[Records to process Boundary: Start]

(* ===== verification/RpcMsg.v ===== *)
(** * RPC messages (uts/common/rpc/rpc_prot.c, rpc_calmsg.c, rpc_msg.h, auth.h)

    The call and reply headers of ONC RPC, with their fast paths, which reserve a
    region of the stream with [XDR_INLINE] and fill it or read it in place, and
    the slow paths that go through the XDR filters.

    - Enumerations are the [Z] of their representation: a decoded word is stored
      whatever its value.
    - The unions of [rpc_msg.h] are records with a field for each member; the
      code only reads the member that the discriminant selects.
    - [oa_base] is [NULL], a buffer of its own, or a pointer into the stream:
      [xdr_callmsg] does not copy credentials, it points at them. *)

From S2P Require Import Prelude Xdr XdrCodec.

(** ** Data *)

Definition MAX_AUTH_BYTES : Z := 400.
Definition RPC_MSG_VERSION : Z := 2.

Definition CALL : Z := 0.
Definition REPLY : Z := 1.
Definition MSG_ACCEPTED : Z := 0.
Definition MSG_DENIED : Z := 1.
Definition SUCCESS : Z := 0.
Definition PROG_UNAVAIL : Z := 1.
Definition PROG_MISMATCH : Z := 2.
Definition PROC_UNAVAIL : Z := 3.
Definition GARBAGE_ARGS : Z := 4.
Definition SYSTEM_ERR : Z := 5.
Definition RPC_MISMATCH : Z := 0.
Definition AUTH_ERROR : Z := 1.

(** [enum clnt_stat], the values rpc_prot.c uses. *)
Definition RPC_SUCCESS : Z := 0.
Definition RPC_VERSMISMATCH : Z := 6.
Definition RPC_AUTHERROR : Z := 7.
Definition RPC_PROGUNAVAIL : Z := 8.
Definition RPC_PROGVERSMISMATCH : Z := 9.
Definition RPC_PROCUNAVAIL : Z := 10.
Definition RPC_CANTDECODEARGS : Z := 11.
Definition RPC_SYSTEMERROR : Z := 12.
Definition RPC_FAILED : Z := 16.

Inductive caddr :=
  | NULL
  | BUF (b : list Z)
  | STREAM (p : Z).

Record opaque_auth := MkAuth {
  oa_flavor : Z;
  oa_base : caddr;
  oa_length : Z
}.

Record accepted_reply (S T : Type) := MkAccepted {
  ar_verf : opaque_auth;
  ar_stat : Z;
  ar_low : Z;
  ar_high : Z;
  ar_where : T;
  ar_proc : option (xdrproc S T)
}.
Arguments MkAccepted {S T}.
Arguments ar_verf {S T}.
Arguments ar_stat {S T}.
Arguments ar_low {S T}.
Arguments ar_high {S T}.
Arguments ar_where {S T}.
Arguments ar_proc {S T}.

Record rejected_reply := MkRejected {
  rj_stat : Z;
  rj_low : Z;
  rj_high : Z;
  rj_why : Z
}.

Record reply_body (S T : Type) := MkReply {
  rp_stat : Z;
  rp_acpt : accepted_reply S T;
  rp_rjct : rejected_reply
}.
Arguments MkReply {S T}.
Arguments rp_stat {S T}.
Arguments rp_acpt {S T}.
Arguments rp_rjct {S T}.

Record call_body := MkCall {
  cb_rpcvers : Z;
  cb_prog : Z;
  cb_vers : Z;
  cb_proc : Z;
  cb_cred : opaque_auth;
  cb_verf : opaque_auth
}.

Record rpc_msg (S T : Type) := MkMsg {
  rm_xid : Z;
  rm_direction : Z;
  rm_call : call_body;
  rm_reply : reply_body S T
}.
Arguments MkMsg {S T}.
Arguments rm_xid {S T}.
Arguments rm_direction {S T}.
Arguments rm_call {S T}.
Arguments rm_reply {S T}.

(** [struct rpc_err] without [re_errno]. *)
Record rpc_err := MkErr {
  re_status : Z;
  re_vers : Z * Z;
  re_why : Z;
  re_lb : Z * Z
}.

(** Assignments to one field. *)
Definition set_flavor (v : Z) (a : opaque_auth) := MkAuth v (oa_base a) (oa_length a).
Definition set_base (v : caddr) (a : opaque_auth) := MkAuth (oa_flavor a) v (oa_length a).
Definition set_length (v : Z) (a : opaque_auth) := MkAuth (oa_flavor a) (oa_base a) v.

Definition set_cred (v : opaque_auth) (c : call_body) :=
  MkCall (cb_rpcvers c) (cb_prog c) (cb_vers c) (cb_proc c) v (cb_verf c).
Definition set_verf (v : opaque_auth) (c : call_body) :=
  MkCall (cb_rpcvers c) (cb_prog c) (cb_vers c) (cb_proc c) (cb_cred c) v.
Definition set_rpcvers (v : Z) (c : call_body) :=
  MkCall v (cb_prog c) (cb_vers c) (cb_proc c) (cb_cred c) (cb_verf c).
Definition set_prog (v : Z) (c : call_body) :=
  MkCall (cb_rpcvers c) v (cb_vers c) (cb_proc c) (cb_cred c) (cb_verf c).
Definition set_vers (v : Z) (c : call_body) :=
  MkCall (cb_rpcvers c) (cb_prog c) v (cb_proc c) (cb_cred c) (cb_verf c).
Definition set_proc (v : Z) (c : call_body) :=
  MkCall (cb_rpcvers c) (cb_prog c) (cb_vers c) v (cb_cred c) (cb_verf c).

[Records to process Boundary: End]

Look above for the line with "Definition RPC_FAILED : Z := 16."; retype exactly that line, every line after it up to the line with "ar_high : Z;", and that line too, nothing else.

Definition RPC_FAILED : Z := 16.

Inductive caddr :=
  | NULL
  | BUF (b : list Z)
  | STREAM (p : Z).

Record opaque_auth := MkAuth {
  oa_flavor : Z;
  oa_base : caddr;
  oa_length : Z
}.

Record accepted_reply (S T : Type) := MkAccepted {
  ar_verf : opaque_auth;
  ar_stat : Z;
  ar_low : Z;
  ar_high : Z;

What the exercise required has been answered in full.